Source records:
======
(** *** Commits *)

Lemma set_role_elem sha role roles k r :
  NoDup (map fst roles) ->
  (k, r) ∈ set_role sha role roles <-> (k = sha ∧ r = role) \/ (k <> sha ∧ (k, r) ∈ roles).
Proof.
  intros Hnd. induction roles as [|[k' r'] roles IH]; cbn [set_role].
  - rewrite list_elem_of_singleton, elem_of_nil. naive_solver.
  - cbn [map] in Hnd. apply NoDup_cons in Hnd as [Hni Hnd]. destruct (jeqb k' sha) eqn:E.
    + apply jeqb_eq in E as ->. rewrite !elem_of_cons. split.
      * intros [[= -> ->]|Hin]; [by left|]. right. split; [|by right]. intros ->. apply Hni. by apply (list_elem_of_fmap_2 fst _ (sha, r)).
      * intros [[-> ->]|[Hne [[= -> ->]|Hin]]]; [by left|done|by right].
    + apply jeqb_neq in E. rewrite !elem_of_cons, IH by done. naive_solver.
Qed.
Lemma set_role_keys sha role roles : NoDup (map fst roles) -> NoDup (map fst (set_role sha role roles)).
Proof.
  intros Hnd. induction roles as [|[k' r'] roles IH]; cbn [set_role map fst]; [by apply NoDup_singleton|].
  cbn [map fst] in Hnd. apply NoDup_cons in Hnd as [Hni Hnd]. destruct (jeqb k' sha) eqn:E; cbn [map fst]; apply NoDup_cons; [done|].
  split; [|by apply IH]. intros ([k r] & Hkk & Hin)%list_elem_of_fmap. cbn [fst] in Hkk. subst k'. apply set_role_elem in Hin as [[-> _]|[_ Hin]]; [|  |done].
  - apply jeqb_neq in E. done.
  - apply Hni. by apply (list_elem_of_fmap_2 fst _ (k, r)).
Qed.
Definition is_source (chain : list jstr) (shas : list jstr) (k : jstr) : Prop :=
  k <> [] ∧ k ∉ chain ∧ ∃ x, x ∈ shas ∧ ascii_lower x = k.
Lemma source_roles_spec chain shas :
  let roles := foldl (source_role chain) [] shas in
  NoDup (map fst roles) ∧ forall k r, (k, r) ∈ roles <-> r = source_commit ∧ is_source chain shas k.
Proof.
  induction shas as [|x shas [Hnd IH]] using rev_ind.
  { split; [constructor|]. intros k r. rewrite elem_of_nil. split; [done|]. intros (_ & _ & _ & y & Hy & _). by apply elem_of_nil in Hy. }
  cbv zeta in *. rewrite foldl_snoc. set (roles := foldl _ [] shas) in *. unfold source_role. destruct (jeqb (ascii_lower x) [] || mem (ascii_lower x) chain) eqn:E.
  - split; [done|]. intros k r. rewrite IH. unfold is_source. setoid_rewrite elem_of_app. setoid_rewrite list_elem_of_singleton.
    split; [naive_solver|]. intros (-> & Hn & Hc & y & [Hy| ->] & Hl); [naive_solver|].
    apply orb_true_iff in E as [E%jeqb_eq|E%mem_elem]; congruence.
  - split; [by apply set_role_keys|]. intros k r. rewrite set_role_elem, IH by done. unfold is_source.
    apply orb_false_iff in E as [E1%jeqb_neq E2%mem_false]. setoid_rewrite elem_of_app. setoid_rewrite list_elem_of_singleton.
    destruct (decide (k = ascii_lower x)) as [->|Hne]; naive_solver.
Qed.
Lemma commit_roles_spec s :
  NoDup (map fst (commit_roles s)) ∧
  forall k r, (k, r) ∈ commit_roles s <->
    match r with
    | merge_commit => ascii_lower <$> merge_sha (enriched s) = Some k
    | source_commit => ascii_lower <$> merge_sha (enriched s) <> Some k ∧ is_source (chainShas s) (source_commit_shas (enriched s)) k
    end.
Proof.
  unfold commit_roles. destruct (source_roles_spec (chainShas s) (source_commit_shas (enriched s))) as [Hnd Hspec]. cbv zeta in *.
  destruct (merge_sha (enriched s)) as [m|]; cbn [fmap option_fmap option_map].
  - split; [by apply set_role_keys|]. intros k r. rewrite set_role_elem, Hspec by done. destruct r; naive_solver.
  - split; [done|]. intros k r. rewrite Hspec. destruct r; naive_solver.
Qed.
Lemma commit_ids_nodup toISOString s : NoDup (map ur_id (buildCommitDocuments toISOString s)).
Proof.
  destruct (commit_roles_spec s) as [Hnd Hspec]. unfold buildCommitDocuments. rewrite map_map. cbn [ur_id buildProjectedCommitDocument ci_repository ci_commitSha].
  assert (forall k r, (k, r) ∈ commit_roles s -> ascii_lower k = k) as Hlow.
  { intros k [] Hin%Hspec; [|destruct Hin as (_ & _ & _ & x & _ & <-); apply ascii_lower_idem].
    destruct (merge_sha _); [|done]. injection Hin as <-. apply ascii_lower_idem. }
  clear Hspec. revert Hnd Hlow. generalize (commit_roles s). intros l. induction l as [|[k r] l IH]; intros Hnd Hlow; [constructor|].
  cbn [map fst] in *. apply NoDup_cons in Hnd as [Hni Hnd]. apply NoDup_cons. split.
  - intros ([k' r'] & He & Hin)%list_elem_of_fmap. apply Hni. cbn [fst] in He. unfold commitDocId in He. rewrite !app_assoc in He.
    apply app_inv_head in He. rewrite (Hlow k r), (Hlow k' r') in He by (by left || by right). subst k'.
    by apply (list_elem_of_fmap_2 fst _ (k, r')).
  - apply IH; [done|]. intros k' r' Hin. apply (Hlow k' r'). by right.
Qed.
Definition ENTITY_ALIASES : list jstr := map alias_name [prs_pull_requests; prs_commits; prs_links; prs_releases].
Definition isEntityAlias (value : jstr) : bool := mem value ENTITY_ALIASES.

(** ** Reindex jobs *)

Inductive ReindexPhase : Set := prepare | dual_write | backfill | verify | cutover | retention.
#[export] Instance ReindexPhase_eq_dec : EqDecision ReindexPhase.
Proof. solve_decision. Defined.
Definition DUAL_WRITE_PHASES : list ReindexPhase := [dual_write; backfill; verify; cutover].

(** A replayed space of [sequence_replay]. *)
Record ReplaySpace : Set := mkReplay { rp_repository_id : Z; rp_base_branch : jstr; rp_seq_epoch : Z }.
(** The document of a job; what it lacks is [None].  [alias] is that of the row. *)
Record ReindexProgress : Type := mkProgress {
  phase : option ReindexPhase; source_index : option jstr; target_index : option jstr; target_uuid : option jstr;
  documents_scanned : option Z; documents_written : option Z; failures : option Z; failure_samples : option (list jstr);
  scan_complete : option bool; dual_write_since : option Z; switched_at : option Z; retired_at : option Z;
  sequence_replay : option (list ReplaySpace)
}.
Definition NOTHING : ReindexProgress := mkProgress None None None None None None None None None None None None None.
(** [progress || patch]. *)
Definition patched (patch p : ReindexProgress) : ReindexProgress :=
  let u {A} (f : ReindexProgress -> option A) := match f patch with Some x => Some x | None => f p end in
  mkProgress (u phase) (u source_index) (u target_index) (u target_uuid) (u documents_scanned) (u documents_written)
    (u failures) (u failure_samples) (u scan_complete) (u dual_write_since) (u switched_at) (u retired_at) (u sequence_replay).

Abbreviation ReindexRow := (JobRow ReindexProgress json).
Abbreviation ReindexJobs := (JobTable ReindexProgress json).
Definition is_reindex (j : ReindexRow) : bool := of_type reindex j.
(** [toReindexJob]: a row whose progress has a phase. *)
Definition toReindexJob (j : ReindexRow) : option ReindexRow := match phase (progress j) with Some _ => Some j | None => None end.

Definition findActiveReindexRow (db : ReindexJobs) : option ReindexRow := find (fun j => is_reindex j && active j) (jobs db).
Definition findReindexJob (id : Z) (db : ReindexJobs) : option ReindexRow :=
  match find (fun j => (job_id j =? id) && is_reindex j) (jobs db) with Some j => toReindexJob j | None => None end.

Definition dual_writes (j : ReindexRow) : bool :=
  is_reindex j && is_running j && bool_decide (switched_at (progress j) = None)
  && match phase (progress j) with Some p => bool_decide (p ∈ DUAL_WRITE_PHASES) | None => false end.
Definition findDualWriteShadows (db : ReindexJobs) : gmap jstr jstr :=
  foldl (fun shadows j =>
      match toReindexJob j with
      | Some j => match target_index (progress j) with Some t => <[target j := t]> shadows | None => shadows end
      | None => shadows
      end) ∅ (List.filter dual_writes (jobs db)).

Definition with_progress (f : ReindexProgress -> ReindexProgress) (j : ReindexRow) : ReindexRow :=
  mkJob (job_id j) (type j) (target j) (state j) (f (progress j)) (cursor j) (requested_by j) (started_at j) (finished_at j) (error j).
Definition setReindexProgress (id : Z) (p : ReindexProgress) (db : ReindexJobs) : ReindexJobs :=
  update_job id (fun _ => true) (with_progress (fun _ => p)) db.
Definition patchReindexProgress (id : Z) (patch : ReindexProgress) (db : ReindexJobs) : ReindexJobs :=
  update_job id (fun _ => true) (with_progress (patched patch)) db.

Definition FAILURE_SAMPLE_LIMIT : nat := 20.
Definition sample_of (f : ShadowWriteFailure) : jstr := sf_operation f ++ js " " ++ sf_index f ++ js ": " ++ sf_reason f.
Definition recordShadowFailures (id : Z) (fs : list ShadowWriteFailure) (now : Z) (db : ReindexJobs) : ReindexJobs * bool :=
  match fs with
  | [] => (db, false)
  | _ =>
    let samples := map sample_of (take FAILURE_SAMPLE_LIMIT fs) in
    let ok j := is_reindex j && is_running j in
    let count p := mkProgress None None None None None None
                     (Some (default 0 (failures p) + Z.of_nat (length fs))) (Some samples) None None None None None in
    let fail j := set_state failed (started_at j) (Some now) (Some (default (js "shadow_write_failed") (error j)))
                    (with_progress (fun p => patched (count p) p) j) in
    (update_job id ok fail db, has_job id ok db)
  end.

Inductive EnqueueReindexOutcome : Type :=
| eo_queued (jobId : Z) (sourceIndex targetIndex : jstr)
| eo_conflict (alias : jstr)
| eo_busy (alias : jstr)
| eo_invalid_alias (value : jstr).
Definition first_progress (source target : jstr) : ReindexProgress :=
  mkProgress (Some prepare) (Some source) (Some target) None (Some 0) (Some 0) (Some 0) None None None None None None.
(** The queue is read before the indices are looked up, and the row is inserted after it. *)
Definition enqueue_checks (alias : jstr) (db : ReindexJobs) : option EnqueueReindexOutcome :=
  if negb (isEntityAlias alias) then Some (eo_invalid_alias alias)
  else match findActiveReindexRow db with
       | Some j => Some (if jeqb (target j) alias then eo_conflict alias else eo_busy (target j))
       | None => None
       end.
Definition enqueue_insert {S} `{IndexAdmin S} (alias requestedBy : jstr) (s : S) (db : ReindexJobs)
  : ReindexJobs * result jstr EnqueueReindexOutcome :=
  match resolveServingIndex alias s with
  | Err e => (db, Err e)
  | Ok source =>
    match nextTargetIndex alias s with
    | Err e => (db, Err e)
    | Ok to =>
      match enqueueJob reindex alias requestedBy (first_progress source to) db with
      | Some (db, id) => (db, Ok (eo_queued id source to))
      | None => (db, Err (js "job_active_uk"))
      end
    end
  end.
Definition enqueueReindex {S} `{IndexAdmin S} (alias requestedBy : jstr) (s : S) (db : ReindexJobs)
  : ReindexJobs * result jstr EnqueueReindexOutcome :=
  match enqueue_checks alias db with
  | Some o => (db, Ok o)
  | None => enqueue_insert alias requestedBy s db
  end.

Definition findActiveReindexFor (alias : jstr) (db : ReindexJobs) : option ReindexRow := findActiveJob reindex alias db.
Definition ended (j : ReindexRow) : bool := bool_decide (state j ∈ [completed; failed; cancelled]).
Definition findLastReindexFor (alias : jstr) (db : ReindexJobs) : option ReindexRow :=
  find (fun j => is_reindex j && jeqb (target j) alias && ended j) (rev (jobs db)).

Record RetiredIndex : Type := mkRetired { ri_jobId : Z; ri_alias : jstr; ri_sourceIndex : jstr; ri_switchedAt : Z }.
Definition retired_row (before : Z) (j : ReindexRow) : bool :=
  is_reindex j && bool_decide (state j = completed)
  && match switched_at (progress j) with Some at_ => at_ <? before | None => false end
  && bool_decide (retired_at (progress j) = None).
(** Rows without a phase or a source index are left out after the limit. *)
Definition listRetiredIndices (switchedBefore : Z) (limit : nat) (db : ReindexJobs) : list RetiredIndex :=
  omap (fun j => match toReindexJob j with
                 | None => None
                 | Some j => match switched_at (progress j), source_index (progress j) with
                             | Some at_, Some source => Some (mkRetired (job_id j) (target j) source at_)
                             | _, _ => None
                             end
                 end)
    (take limit (List.filter (retired_row switchedBefore) (jobs db))).
Definition unrecorded_row (j : ReindexRow) : bool :=
  is_reindex j && bool_decide (state j ∈ [failed; completed; running]) && bool_decide (switched_at (progress j) = None)
  && bool_decide (is_Some (target_index (progress j))).
Definition listUnrecordedSwitches (limit : nat) (db : ReindexJobs) : list (Z * jstr * jstr) :=
  omap (fun j => match toReindexJob j with
                 | None => None
                 | Some j => (fun t => (job_id j, target j, t)) <$> target_index (progress j)
                 end)
    (take limit (List.filter unrecorded_row (rev (jobs db)))).
Definition retiring (now : Z) : ReindexProgress :=
  mkProgress None None None None None None None None None None None (Some now) None.
Definition markRetired (id now : Z) : ReindexJobs -> ReindexJobs := patchReindexProgress id (retiring now).

(** *** Sources of links that the new index does not have yet *)

Inductive LinkPendingReason : Set := partial_update_document_missing | derive_incomplete.
Inductive LinkSourceKind : Set := lk_pull_request | lk_commit.
#[export] Instance LinkSourceKind_eq_dec : EqDecision LinkSourceKind.
Proof. solve_decision. Defined.
#[export] Instance LinkSourceKind_countable : Countable LinkSourceKind :=
  inj_countable (fun k => match k with lk_pull_request => true | lk_commit => false end)
    (fun b : bool => Some (if b then lk_pull_request else lk_commit)) (fun k => match k with lk_pull_request | lk_commit => eq_refl end).
Record LinkPendingInput : Type := mkPendingInput {
  lp_repositoryId : Z; lp_sourceKind : LinkSourceKind; lp_sourceId : jstr; lp_reason : LinkPendingReason; lp_sample : option jstr
}.
Abbreviation PendingKey := (Z * Z * LinkSourceKind * jstr)%type.
Record LinkPendingRow : Type := mkPendingRow { pr_reason : LinkPendingReason; pr_generation : Z; pr_sample : option jstr }.
Abbreviation LinkPendings := (gmap PendingKey LinkPendingRow).
Definition pending_key (id : Z) (i : LinkPendingInput) : PendingKey := (id, lp_repositoryId i, lp_sourceKind i, lp_sourceId i).
Definition pending_upsert (id : Z) (i : LinkPendingInput) (t : LinkPendings) : LinkPendings :=
  <[pending_key id i :=
      match t !! pending_key id i with
      | None => mkPendingRow (lp_reason i) 1 (lp_sample i)
      | Some r => mkPendingRow (lp_reason i) (pr_generation r + 1)
                    (match lp_sample i with Some l => Some l | None => pr_sample r end)
      end]> t.
(** One statement for all items; [ON CONFLICT DO UPDATE] refuses two of them with one key. *)
Definition recordLinkPending (id : Z) (items : list LinkPendingInput) (t : LinkPendings) : option LinkPendings :=
  if bool_decide (NoDup (map (pending_key id) items)) then Some (foldl (fun t i => pending_upsert id i t) t items) else None.
Definition deleteLinkPending (k : PendingKey) (generation : Z) (t : LinkPendings) : LinkPendings * bool :=
  match t !! k with
  | Some r => if pr_generation r =? generation then (delete k t, true) else (t, false)
  | None => (t, false)
  end.
Definition of_job (id : Z) (k : PendingKey) : bool := k.1.1.1 =? id.
Definition countLinkPending (id : Z) (t : LinkPendings) : nat := size (filter (fun p => of_job id p.1 = true) t).
Definition clearLinkPending (id : Z) (t : LinkPendings) : LinkPendings * nat :=
  (filter (fun p => of_job id p.1 = false) t, countLinkPending id t).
======
What lines above mention "constructor"? Copy each one.

  { split; [constructor|]. intros k r. rewrite elem_of_nil. split; [done|]. intros (_ & _ & _ & y & Hy & _). by apply elem_of_nil in Hy. }
  clear Hspec. revert Hnd Hlow. generalize (commit_roles s). intros l. induction l as [|[k r] l IH]; intros Hnd Hlow; [constructor|].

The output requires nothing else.